Trump anunciou que vai participar no domingo de uma videoconferência internacional de doadores.
"Teremos uma conferência por telefone no domingo com o presidente Macron, líderes do Líbano e de outras partes do mundo", tuitou.
Vários países já enviaram material médico e sanitário, bem como hospitais de campanha.
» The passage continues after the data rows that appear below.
(* ===== verification/AuthBuild.v ===== *)
(** How a client and a server get their authentication: [BuildClientAuth],
    [BuildServerAuth] of [src/pkg/auth/auth.go] and OIDC, [src/pkg/auth/oidc.go].

    Outside the program are the token endpoint and the verification of tokens of the OIDC
    library, certificates, files and programs: they are arguments or inputs of a step. *)
From Stdlib Require Import ZArith Lia Ascii String.
From stdpp Require Import base gmap strings list fin_maps.
From S2P Require Import Prelude GoStrings ProxyConf VisitorConf CommonConf Auth.
Import ServerConf.
Local Open Scope string_scope.
Local Open Scope list_scope.

(** ** The server's verifier: [OidcAuthConsumer] *)

Record OidcAuthConsumer := mkConsumer { oc_scopes : list string; subjectsFromLogin : gset string }.

Definition NewOidcAuthVerifier (scopes : list string) : OidcAuthConsumer := mkConsumer scopes ∅.

Inductive oidc_error := InvalidToken | DifferentSubject (s : string).

Section consumer.
(** [TokenVerifier.Verify]: the subject of a token that is valid. *)
Variable Verify : string → option string.

Definition oidc_VerifyLogin (m : Login) (c : OidcAuthConsumer) : result oidc_error unit * OidcAuthConsumer :=
  match Verify (l_PrivilegeKey m) with
  | None => (Err InvalidToken, c)
  | Some s => (Ok tt, mkConsumer (oc_scopes c) ({[s]} ∪ subjectsFromLogin c))
  end.

Definition verifyPostLoginToken (key : string) (c : OidcAuthConsumer) : result oidc_error unit :=
  match Verify key with
  | None => Err InvalidToken
  | Some s => if decide (s ∈ subjectsFromLogin c) then Ok tt else Err (DifferentSubject s)
  end.

Definition oidc_VerifyPing (m : Ping) (c : OidcAuthConsumer) : result oidc_error unit :=
  if contains (oc_scopes c) AuthScopeHeartBeats then verifyPostLoginToken (p_PrivilegeKey m) c else Ok tt.

Definition oidc_VerifyNewWorkConn (m : NewWorkConn) (c : OidcAuthConsumer) : result oidc_error unit :=
  if contains (oc_scopes c) AuthScopeNewWorkConns then verifyPostLoginToken (w_PrivilegeKey m) c else Ok tt.

(** The verifier after the logins of all clients, accepted or not. *)
Definition after_logins (scopes : list string) (ms : list Login) : OidcAuthConsumer :=
  foldl (λ c m, snd (oidc_VerifyLogin m c)) (NewOidcAuthVerifier scopes) ms.

Lemma after_logins_spec scopes ms :
  oc_scopes (after_logins scopes ms) = scopes ∧
  ∀ s, s ∈ subjectsFromLogin (after_logins scopes ms) ↔ ∃ m, m ∈ ms ∧ Verify (l_PrivilegeKey m) = Some s.
Proof.
  unfold after_logins. induction ms as [|m ms [IH1 IH2]] using rev_ind.
  { simpl. split; [done|]. intros s. split; [set_solver|]. intros (m & Hm & _). by apply not_elem_of_nil in Hm. }
  rewrite foldl_app. simpl. unfold oidc_VerifyLogin. destruct (Verify (l_PrivilegeKey m)) as [s0|] eqn:E; simpl.
  - split; [done|]. intros s. rewrite elem_of_union, elem_of_singleton, IH2. setoid_rewrite elem_of_app.
    setoid_rewrite list_elem_of_singleton. naive_solver.
  - split; [done|]. intros s. rewrite IH2. setoid_rewrite elem_of_app.
    setoid_rewrite list_elem_of_singleton. naive_solver.
Qed.

(** OIDC after login: with the scope configured a ping or a work connection is accepted
    exactly when its token is valid and its subject is that of some login; the subject need
    not be that of the session the message came on. *)
Theorem oidc_post_login_exact scopes ms (p : Ping) (w : NewWorkConn) :
  let c := after_logins scopes ms in
  let logged key := ∃ s m, Verify key = Some s ∧ m ∈ ms ∧ Verify (l_PrivilegeKey m) = Some s in
  (oidc_VerifyPing p c = Ok tt ↔ AuthScopeHeartBeats ∉ scopes ∨ logged (p_PrivilegeKey p)) ∧
  (oidc_VerifyNewWorkConn w c = Ok tt ↔ AuthScopeNewWorkConns ∉ scopes ∨ logged (w_PrivilegeKey w)).
Proof.
  intros c logged. destruct (after_logins_spec scopes ms) as [Hs Hsub]. fold c in Hs, Hsub.
  assert (∀ key, verifyPostLoginToken key c = Ok tt ↔ logged key) as Hv.
  { intros key. unfold verifyPostLoginToken, logged. destruct (Verify key) as [s|]; [|naive_solver].
    case_decide as Hin; rewrite Hsub in Hin; naive_solver. }
  unfold oidc_VerifyPing, oidc_VerifyNewWorkConn, contains. rewrite Hs.
  split; case_bool_decide; rewrite ?Hv; naive_solver.
Qed.
End consumer.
A Organização Mundial da Saúde (OMS) manifestou sua preocupação com a saturação dos hospitais em plena pandemia do novo coronavírus, com a escassez de medicamentos e equipamentos médicos, e pediu 15 milhões de dólares.
A Agência de Ajuda Internacional dos Estados Unidos (USAID) anunciou nesta sexta o envio imediato de 15 milhões de dólares em comida e medicamentos, o equivalente a três meses de alimentos para 50.000 pessoas e a três meses de remédios para 60.000 pessoas.
"Preparem a forca"
O presidente do Conselho Europeu, Charles Michel, prevê ir no sábado a Beirute para demonstrar a "solidariedade" dos europeus, "comovidos e entristecidos" com a catástrofe.
Em uma capital com ares apocalípticos e diante da negligência do governo, centenas de libaneses se mobilizaram em uma enorme onda de solidariedade, para prosseguir com as operações de retirada de escombros ou ajudar os que ficaram sem teto.
Dois ministros que tentaram entrar nos bairros devastados foram vaiados pelos moradores.
"Demissão" e "Preparem a forca", gritaram alguns, obrigando o ministro da Educação, Tarek Majzoub, a ir embora com a vassoura na mão.
Autoridades portuárias, serviços de alfândega e alguns serviços de segurança sabiam que havia produtos químicos perigosos armazenados, mas responsabilizaram uns aos outros.
Além do nitrato de amônio, o promotor militar falou da presença de "materiais altamente inflamáveis de combustão lenta", segundo um comunicado.
Dezenas de pessoas estão sendo interrogadas, informou nesta sexta uma fonte judicial à AFP, assegurando que "altos funcionários" poderiam ser detidos.
Cerca de vinte funcionários do porto e da alfândega foram interpelados, segundo fontes judiciais e de segurança. Entre eles, o diretor-geral da alfândega, Badri Daher, e o presidente do conselho de administração do porto, Hassan Koraytem.